Items from a dataset
········
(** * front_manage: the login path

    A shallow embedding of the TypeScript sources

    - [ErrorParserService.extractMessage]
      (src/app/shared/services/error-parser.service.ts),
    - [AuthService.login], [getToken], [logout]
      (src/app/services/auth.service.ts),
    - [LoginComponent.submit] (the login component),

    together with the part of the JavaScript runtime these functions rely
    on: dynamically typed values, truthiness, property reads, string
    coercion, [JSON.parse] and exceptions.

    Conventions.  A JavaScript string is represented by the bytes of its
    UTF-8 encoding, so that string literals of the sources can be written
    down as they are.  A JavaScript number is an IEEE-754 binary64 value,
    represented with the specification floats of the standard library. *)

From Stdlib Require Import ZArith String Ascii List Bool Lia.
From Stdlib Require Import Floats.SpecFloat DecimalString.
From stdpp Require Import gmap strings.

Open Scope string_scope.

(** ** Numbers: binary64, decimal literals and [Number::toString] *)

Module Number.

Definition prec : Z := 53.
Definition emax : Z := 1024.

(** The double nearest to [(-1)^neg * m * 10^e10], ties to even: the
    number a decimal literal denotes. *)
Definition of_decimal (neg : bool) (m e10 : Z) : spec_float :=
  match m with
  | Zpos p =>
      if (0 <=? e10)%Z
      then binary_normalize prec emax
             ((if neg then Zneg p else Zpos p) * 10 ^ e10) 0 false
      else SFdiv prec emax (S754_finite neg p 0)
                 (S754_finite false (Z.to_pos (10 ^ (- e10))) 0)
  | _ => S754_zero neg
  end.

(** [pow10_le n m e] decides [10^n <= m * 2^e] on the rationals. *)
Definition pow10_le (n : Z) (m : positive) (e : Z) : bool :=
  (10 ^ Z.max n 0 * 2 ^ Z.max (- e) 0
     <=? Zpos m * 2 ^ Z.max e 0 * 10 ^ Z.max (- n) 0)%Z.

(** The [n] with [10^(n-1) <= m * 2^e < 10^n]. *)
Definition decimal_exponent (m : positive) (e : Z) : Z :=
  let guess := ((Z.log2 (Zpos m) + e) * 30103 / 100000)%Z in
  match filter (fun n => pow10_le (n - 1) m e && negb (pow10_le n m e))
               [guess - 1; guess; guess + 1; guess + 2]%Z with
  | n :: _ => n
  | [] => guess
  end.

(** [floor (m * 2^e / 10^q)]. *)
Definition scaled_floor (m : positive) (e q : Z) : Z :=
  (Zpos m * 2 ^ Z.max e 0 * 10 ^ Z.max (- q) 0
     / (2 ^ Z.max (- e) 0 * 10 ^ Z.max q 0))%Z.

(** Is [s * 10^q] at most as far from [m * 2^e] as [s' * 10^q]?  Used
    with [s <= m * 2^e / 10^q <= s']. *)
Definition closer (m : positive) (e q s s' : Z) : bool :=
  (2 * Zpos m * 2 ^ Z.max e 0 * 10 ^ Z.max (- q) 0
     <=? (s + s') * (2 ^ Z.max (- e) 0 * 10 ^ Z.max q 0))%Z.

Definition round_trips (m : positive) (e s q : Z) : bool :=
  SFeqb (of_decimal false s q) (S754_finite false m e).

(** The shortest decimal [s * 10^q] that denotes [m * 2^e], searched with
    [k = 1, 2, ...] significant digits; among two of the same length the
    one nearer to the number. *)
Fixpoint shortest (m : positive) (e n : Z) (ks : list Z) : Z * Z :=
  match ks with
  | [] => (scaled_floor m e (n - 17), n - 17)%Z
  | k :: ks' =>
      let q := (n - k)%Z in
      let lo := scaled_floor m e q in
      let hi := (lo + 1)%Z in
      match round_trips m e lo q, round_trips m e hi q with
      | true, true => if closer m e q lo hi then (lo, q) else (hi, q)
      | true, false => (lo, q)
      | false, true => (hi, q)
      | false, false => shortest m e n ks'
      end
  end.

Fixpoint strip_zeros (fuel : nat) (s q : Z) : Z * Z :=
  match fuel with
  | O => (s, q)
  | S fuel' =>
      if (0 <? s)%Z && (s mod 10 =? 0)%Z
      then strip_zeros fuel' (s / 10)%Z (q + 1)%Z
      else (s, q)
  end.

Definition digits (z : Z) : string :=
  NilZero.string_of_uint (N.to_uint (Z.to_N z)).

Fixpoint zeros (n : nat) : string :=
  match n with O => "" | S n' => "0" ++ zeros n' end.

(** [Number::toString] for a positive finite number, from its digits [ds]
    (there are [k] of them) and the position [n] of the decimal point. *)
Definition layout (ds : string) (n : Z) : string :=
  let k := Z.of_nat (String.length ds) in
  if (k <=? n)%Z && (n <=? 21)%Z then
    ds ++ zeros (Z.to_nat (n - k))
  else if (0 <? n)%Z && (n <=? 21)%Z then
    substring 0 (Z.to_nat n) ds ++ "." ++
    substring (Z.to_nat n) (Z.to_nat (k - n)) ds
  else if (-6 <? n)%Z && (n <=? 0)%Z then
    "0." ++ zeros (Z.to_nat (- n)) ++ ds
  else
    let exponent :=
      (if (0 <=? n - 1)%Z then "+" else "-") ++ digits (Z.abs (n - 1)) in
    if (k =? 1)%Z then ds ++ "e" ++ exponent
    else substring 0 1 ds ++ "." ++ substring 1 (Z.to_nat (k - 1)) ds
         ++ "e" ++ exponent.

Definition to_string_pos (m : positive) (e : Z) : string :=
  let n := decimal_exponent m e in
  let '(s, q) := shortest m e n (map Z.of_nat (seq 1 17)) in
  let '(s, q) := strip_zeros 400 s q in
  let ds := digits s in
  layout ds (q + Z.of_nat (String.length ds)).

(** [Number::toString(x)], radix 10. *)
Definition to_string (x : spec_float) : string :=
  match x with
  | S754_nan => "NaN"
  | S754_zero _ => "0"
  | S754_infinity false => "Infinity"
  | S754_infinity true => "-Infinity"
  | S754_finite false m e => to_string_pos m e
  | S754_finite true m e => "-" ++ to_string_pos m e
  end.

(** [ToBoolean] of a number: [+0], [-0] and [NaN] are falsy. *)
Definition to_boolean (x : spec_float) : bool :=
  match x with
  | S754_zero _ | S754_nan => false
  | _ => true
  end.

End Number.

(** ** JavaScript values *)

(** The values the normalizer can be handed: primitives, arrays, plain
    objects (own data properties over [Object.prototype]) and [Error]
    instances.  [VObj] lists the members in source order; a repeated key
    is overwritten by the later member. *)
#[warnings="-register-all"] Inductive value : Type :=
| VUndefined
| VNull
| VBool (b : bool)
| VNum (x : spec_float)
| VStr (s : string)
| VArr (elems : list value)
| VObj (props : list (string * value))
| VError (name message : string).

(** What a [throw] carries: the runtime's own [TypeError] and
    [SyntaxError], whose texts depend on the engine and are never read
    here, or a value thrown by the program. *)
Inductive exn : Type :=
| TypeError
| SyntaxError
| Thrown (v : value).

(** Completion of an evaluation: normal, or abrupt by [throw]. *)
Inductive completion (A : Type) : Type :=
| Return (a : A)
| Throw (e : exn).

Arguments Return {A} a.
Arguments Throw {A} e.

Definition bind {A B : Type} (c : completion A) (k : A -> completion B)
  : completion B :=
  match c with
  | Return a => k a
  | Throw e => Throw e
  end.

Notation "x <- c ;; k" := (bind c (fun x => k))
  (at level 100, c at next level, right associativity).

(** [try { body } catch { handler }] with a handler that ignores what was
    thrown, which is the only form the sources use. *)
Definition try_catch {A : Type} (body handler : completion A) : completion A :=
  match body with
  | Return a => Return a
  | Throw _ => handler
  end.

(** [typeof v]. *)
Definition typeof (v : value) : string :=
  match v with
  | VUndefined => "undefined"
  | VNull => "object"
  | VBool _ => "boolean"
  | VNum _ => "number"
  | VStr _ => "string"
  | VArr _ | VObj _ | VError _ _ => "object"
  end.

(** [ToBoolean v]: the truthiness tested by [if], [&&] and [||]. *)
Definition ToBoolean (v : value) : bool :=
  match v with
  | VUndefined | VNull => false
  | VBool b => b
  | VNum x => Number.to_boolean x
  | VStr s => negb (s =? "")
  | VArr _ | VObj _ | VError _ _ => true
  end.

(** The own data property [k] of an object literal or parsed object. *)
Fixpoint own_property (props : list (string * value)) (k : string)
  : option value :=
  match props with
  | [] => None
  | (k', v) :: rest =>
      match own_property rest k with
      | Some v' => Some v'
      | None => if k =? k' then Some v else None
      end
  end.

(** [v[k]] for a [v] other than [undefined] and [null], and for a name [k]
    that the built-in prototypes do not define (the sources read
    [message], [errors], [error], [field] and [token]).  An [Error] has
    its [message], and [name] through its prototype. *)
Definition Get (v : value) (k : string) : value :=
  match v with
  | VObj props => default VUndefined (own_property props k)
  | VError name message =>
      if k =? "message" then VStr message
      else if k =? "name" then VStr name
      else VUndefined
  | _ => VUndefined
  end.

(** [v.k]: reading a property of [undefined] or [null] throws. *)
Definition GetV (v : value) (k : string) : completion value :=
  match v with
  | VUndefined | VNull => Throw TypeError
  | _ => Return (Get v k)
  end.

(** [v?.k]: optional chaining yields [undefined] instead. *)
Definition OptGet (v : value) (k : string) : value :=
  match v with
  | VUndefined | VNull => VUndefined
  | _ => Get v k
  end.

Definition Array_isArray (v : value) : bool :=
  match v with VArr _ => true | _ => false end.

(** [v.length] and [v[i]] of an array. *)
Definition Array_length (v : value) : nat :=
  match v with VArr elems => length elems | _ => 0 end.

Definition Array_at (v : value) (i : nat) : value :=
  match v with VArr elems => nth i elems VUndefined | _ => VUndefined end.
········
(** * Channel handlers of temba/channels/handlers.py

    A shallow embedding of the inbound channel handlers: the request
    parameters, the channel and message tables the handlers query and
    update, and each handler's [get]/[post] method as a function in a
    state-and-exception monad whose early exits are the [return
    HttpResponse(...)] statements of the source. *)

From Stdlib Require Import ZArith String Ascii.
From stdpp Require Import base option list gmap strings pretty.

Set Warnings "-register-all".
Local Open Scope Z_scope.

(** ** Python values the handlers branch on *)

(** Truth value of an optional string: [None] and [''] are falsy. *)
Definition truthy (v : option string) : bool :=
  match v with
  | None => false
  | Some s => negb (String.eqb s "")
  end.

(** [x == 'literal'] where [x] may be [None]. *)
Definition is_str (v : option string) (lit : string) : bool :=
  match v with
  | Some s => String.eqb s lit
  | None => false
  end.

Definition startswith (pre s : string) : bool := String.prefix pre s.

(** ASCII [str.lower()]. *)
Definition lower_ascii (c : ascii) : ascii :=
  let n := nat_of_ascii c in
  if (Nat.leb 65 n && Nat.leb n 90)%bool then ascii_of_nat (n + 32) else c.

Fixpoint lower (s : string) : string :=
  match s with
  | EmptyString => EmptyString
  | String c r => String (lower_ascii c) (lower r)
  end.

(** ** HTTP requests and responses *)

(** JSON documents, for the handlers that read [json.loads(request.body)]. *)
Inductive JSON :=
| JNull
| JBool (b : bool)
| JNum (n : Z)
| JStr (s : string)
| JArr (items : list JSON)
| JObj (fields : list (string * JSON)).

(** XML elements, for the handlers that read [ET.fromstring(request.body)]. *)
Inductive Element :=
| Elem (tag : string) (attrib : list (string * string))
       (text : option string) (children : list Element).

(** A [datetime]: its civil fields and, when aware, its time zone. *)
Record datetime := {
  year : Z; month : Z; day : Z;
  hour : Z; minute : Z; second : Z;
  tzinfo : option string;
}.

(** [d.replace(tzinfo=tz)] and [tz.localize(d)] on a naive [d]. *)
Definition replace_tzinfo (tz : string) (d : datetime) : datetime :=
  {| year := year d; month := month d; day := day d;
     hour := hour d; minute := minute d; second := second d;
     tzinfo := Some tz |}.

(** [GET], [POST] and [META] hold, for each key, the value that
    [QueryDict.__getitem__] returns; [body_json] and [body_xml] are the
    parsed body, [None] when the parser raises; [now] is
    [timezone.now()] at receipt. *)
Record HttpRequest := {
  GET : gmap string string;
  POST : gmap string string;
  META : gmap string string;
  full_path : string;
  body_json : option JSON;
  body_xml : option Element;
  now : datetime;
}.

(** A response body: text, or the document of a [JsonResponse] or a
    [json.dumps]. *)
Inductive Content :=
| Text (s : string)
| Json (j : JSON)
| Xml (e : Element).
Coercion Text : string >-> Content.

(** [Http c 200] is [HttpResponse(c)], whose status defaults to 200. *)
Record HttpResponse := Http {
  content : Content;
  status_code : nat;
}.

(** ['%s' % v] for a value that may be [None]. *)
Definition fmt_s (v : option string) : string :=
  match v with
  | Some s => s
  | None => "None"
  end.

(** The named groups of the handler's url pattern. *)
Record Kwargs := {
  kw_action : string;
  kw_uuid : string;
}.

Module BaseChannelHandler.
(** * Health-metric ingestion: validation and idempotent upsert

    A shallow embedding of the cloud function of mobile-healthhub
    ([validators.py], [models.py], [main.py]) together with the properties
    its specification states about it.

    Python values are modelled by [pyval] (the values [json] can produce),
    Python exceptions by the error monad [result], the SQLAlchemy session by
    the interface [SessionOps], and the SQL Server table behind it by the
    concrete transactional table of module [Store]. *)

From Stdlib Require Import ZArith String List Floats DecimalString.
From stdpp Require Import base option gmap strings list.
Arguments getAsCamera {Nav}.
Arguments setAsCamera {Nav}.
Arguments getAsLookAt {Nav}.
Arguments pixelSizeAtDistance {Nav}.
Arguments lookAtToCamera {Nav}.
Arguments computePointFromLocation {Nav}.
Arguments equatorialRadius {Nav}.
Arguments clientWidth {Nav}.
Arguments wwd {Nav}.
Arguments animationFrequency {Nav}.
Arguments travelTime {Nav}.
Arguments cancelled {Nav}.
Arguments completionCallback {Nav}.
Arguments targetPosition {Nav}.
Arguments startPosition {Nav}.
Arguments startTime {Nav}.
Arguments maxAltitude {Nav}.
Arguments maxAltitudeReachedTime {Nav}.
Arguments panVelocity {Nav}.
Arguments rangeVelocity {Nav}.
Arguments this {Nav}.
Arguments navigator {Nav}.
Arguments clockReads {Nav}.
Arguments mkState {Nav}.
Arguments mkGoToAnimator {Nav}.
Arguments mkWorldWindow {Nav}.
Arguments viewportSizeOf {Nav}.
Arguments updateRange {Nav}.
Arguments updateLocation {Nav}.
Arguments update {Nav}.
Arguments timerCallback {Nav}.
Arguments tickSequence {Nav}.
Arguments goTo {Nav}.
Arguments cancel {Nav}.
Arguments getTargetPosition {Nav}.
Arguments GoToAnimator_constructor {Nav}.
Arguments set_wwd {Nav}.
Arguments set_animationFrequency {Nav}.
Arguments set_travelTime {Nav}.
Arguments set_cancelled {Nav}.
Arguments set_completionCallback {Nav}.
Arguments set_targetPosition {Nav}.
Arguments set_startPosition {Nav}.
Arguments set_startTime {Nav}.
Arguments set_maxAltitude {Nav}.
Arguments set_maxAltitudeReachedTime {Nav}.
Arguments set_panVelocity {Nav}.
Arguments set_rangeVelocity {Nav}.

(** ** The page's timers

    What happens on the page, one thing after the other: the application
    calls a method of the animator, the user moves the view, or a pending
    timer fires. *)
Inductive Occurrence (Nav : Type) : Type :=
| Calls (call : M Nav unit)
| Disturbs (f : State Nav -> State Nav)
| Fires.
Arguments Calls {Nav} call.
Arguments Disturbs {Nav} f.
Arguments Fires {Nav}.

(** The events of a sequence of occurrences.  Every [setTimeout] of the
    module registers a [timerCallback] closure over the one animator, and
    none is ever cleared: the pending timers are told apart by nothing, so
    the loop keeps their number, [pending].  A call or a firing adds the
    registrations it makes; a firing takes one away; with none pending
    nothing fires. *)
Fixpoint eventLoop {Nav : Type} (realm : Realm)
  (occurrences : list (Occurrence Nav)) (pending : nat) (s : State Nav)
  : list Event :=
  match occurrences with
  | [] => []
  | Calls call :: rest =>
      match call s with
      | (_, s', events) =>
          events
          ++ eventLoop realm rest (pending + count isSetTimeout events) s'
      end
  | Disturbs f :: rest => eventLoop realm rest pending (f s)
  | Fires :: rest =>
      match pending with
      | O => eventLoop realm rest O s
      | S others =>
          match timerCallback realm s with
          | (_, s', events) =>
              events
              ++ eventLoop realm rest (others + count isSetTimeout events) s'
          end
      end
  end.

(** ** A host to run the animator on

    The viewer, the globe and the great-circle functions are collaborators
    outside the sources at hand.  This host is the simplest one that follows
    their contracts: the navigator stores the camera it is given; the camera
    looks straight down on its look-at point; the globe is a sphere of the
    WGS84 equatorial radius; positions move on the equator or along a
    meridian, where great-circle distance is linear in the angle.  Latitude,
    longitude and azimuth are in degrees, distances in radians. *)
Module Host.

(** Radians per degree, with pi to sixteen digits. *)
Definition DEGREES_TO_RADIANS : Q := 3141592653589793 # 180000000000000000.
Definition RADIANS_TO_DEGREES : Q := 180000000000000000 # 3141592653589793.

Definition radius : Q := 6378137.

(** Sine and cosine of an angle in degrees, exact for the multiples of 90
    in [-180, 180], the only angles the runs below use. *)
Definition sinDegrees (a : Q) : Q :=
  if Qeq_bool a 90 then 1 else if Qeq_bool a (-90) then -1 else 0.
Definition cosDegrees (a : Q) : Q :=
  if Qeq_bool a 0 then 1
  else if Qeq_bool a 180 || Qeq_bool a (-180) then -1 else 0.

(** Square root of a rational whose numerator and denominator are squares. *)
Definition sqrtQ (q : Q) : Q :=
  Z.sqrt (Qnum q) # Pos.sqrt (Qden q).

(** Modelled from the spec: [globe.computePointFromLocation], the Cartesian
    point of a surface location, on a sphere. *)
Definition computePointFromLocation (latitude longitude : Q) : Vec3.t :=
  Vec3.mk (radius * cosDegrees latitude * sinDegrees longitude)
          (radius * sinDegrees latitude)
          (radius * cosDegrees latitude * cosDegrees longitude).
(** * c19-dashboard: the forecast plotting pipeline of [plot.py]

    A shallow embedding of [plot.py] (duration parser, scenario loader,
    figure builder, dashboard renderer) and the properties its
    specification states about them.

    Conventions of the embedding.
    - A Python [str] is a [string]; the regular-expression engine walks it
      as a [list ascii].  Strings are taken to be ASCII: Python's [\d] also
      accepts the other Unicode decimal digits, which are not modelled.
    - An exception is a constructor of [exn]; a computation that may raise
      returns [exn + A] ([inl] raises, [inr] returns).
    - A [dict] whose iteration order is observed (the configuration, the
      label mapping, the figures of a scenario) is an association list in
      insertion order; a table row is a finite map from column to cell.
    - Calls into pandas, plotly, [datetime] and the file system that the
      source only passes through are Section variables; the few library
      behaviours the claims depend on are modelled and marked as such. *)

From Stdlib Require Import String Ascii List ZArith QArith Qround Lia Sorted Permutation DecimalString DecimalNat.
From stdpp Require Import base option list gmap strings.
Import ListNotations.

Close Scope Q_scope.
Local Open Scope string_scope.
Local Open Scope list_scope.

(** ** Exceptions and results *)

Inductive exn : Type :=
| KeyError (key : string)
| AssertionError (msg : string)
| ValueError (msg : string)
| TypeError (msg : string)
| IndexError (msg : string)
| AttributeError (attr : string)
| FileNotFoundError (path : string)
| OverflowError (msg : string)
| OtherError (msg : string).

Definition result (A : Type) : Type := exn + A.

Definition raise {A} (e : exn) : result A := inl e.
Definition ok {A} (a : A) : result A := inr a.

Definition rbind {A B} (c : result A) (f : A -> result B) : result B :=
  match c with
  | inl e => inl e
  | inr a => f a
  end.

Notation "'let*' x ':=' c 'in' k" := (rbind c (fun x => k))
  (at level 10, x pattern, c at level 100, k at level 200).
········
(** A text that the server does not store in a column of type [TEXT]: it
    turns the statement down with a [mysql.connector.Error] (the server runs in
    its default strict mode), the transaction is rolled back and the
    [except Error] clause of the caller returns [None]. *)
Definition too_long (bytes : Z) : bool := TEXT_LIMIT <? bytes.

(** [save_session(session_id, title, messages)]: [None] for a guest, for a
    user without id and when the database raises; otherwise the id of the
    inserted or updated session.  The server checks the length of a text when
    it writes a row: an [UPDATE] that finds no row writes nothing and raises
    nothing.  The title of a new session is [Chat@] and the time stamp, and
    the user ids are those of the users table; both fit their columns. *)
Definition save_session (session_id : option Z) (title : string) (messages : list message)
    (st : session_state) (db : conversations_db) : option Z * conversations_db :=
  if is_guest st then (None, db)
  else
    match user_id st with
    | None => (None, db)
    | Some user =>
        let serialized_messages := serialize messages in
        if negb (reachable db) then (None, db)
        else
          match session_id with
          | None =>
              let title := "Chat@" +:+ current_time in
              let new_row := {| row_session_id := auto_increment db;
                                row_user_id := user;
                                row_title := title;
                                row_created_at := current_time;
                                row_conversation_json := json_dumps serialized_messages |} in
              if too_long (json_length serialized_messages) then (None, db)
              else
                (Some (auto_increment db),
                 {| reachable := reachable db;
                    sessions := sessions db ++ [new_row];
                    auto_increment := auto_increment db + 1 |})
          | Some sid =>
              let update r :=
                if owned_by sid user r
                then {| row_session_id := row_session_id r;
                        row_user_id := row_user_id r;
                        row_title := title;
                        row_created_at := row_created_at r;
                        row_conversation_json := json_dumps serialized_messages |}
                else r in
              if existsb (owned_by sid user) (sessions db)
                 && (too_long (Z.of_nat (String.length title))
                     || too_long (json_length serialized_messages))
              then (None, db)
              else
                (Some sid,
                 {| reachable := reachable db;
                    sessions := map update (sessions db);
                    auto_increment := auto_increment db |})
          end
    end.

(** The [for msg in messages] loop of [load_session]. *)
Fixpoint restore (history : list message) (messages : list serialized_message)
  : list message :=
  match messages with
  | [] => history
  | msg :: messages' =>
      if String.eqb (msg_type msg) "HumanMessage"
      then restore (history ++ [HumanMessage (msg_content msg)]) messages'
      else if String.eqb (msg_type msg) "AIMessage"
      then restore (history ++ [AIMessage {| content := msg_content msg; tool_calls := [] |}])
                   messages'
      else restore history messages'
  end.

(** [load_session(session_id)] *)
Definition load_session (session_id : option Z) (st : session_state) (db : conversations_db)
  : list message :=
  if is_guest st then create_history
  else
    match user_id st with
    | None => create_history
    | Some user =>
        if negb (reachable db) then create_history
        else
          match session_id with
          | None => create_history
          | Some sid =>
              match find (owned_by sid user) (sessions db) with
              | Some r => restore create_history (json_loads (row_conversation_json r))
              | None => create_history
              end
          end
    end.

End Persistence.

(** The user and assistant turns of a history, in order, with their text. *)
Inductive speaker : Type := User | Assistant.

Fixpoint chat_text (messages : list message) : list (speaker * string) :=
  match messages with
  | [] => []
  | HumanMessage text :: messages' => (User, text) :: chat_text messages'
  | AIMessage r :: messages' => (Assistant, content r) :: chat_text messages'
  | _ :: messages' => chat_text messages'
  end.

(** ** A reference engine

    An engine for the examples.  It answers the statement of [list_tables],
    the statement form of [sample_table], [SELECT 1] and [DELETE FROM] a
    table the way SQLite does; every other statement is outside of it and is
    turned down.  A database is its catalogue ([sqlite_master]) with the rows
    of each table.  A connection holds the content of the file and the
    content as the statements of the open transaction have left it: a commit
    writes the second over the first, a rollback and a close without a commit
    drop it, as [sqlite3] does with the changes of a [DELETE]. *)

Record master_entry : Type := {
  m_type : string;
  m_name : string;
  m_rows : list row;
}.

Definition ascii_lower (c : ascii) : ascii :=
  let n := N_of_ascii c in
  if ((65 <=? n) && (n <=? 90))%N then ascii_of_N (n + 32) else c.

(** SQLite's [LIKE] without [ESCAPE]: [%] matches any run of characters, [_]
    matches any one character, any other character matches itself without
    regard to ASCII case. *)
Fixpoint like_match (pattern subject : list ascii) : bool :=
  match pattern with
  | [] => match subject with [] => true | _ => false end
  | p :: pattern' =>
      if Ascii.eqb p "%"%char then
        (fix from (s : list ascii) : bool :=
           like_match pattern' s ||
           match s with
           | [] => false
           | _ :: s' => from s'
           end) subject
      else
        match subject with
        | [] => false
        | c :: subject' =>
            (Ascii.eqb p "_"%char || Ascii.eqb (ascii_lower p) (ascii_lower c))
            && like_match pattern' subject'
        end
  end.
········
● **WHAT YOU HAVE TO DO**: Once the line with "regard to ASCII case. *)" is found in the records above, print exactly that line and every line after it through the line with "s' => from s'".

● **EXPECTED ANSWER**:
    regard to ASCII case. *)
Fixpoint like_match (pattern subject : list ascii) : bool :=
  match pattern with
  | [] => match subject with [] => true | _ => false end
  | p :: pattern' =>
      if Ascii.eqb p "%"%char then
        (fix from (s : list ascii) : bool :=
           like_match pattern' s ||
           match s with
           | [] => false
           | _ :: s' => from s'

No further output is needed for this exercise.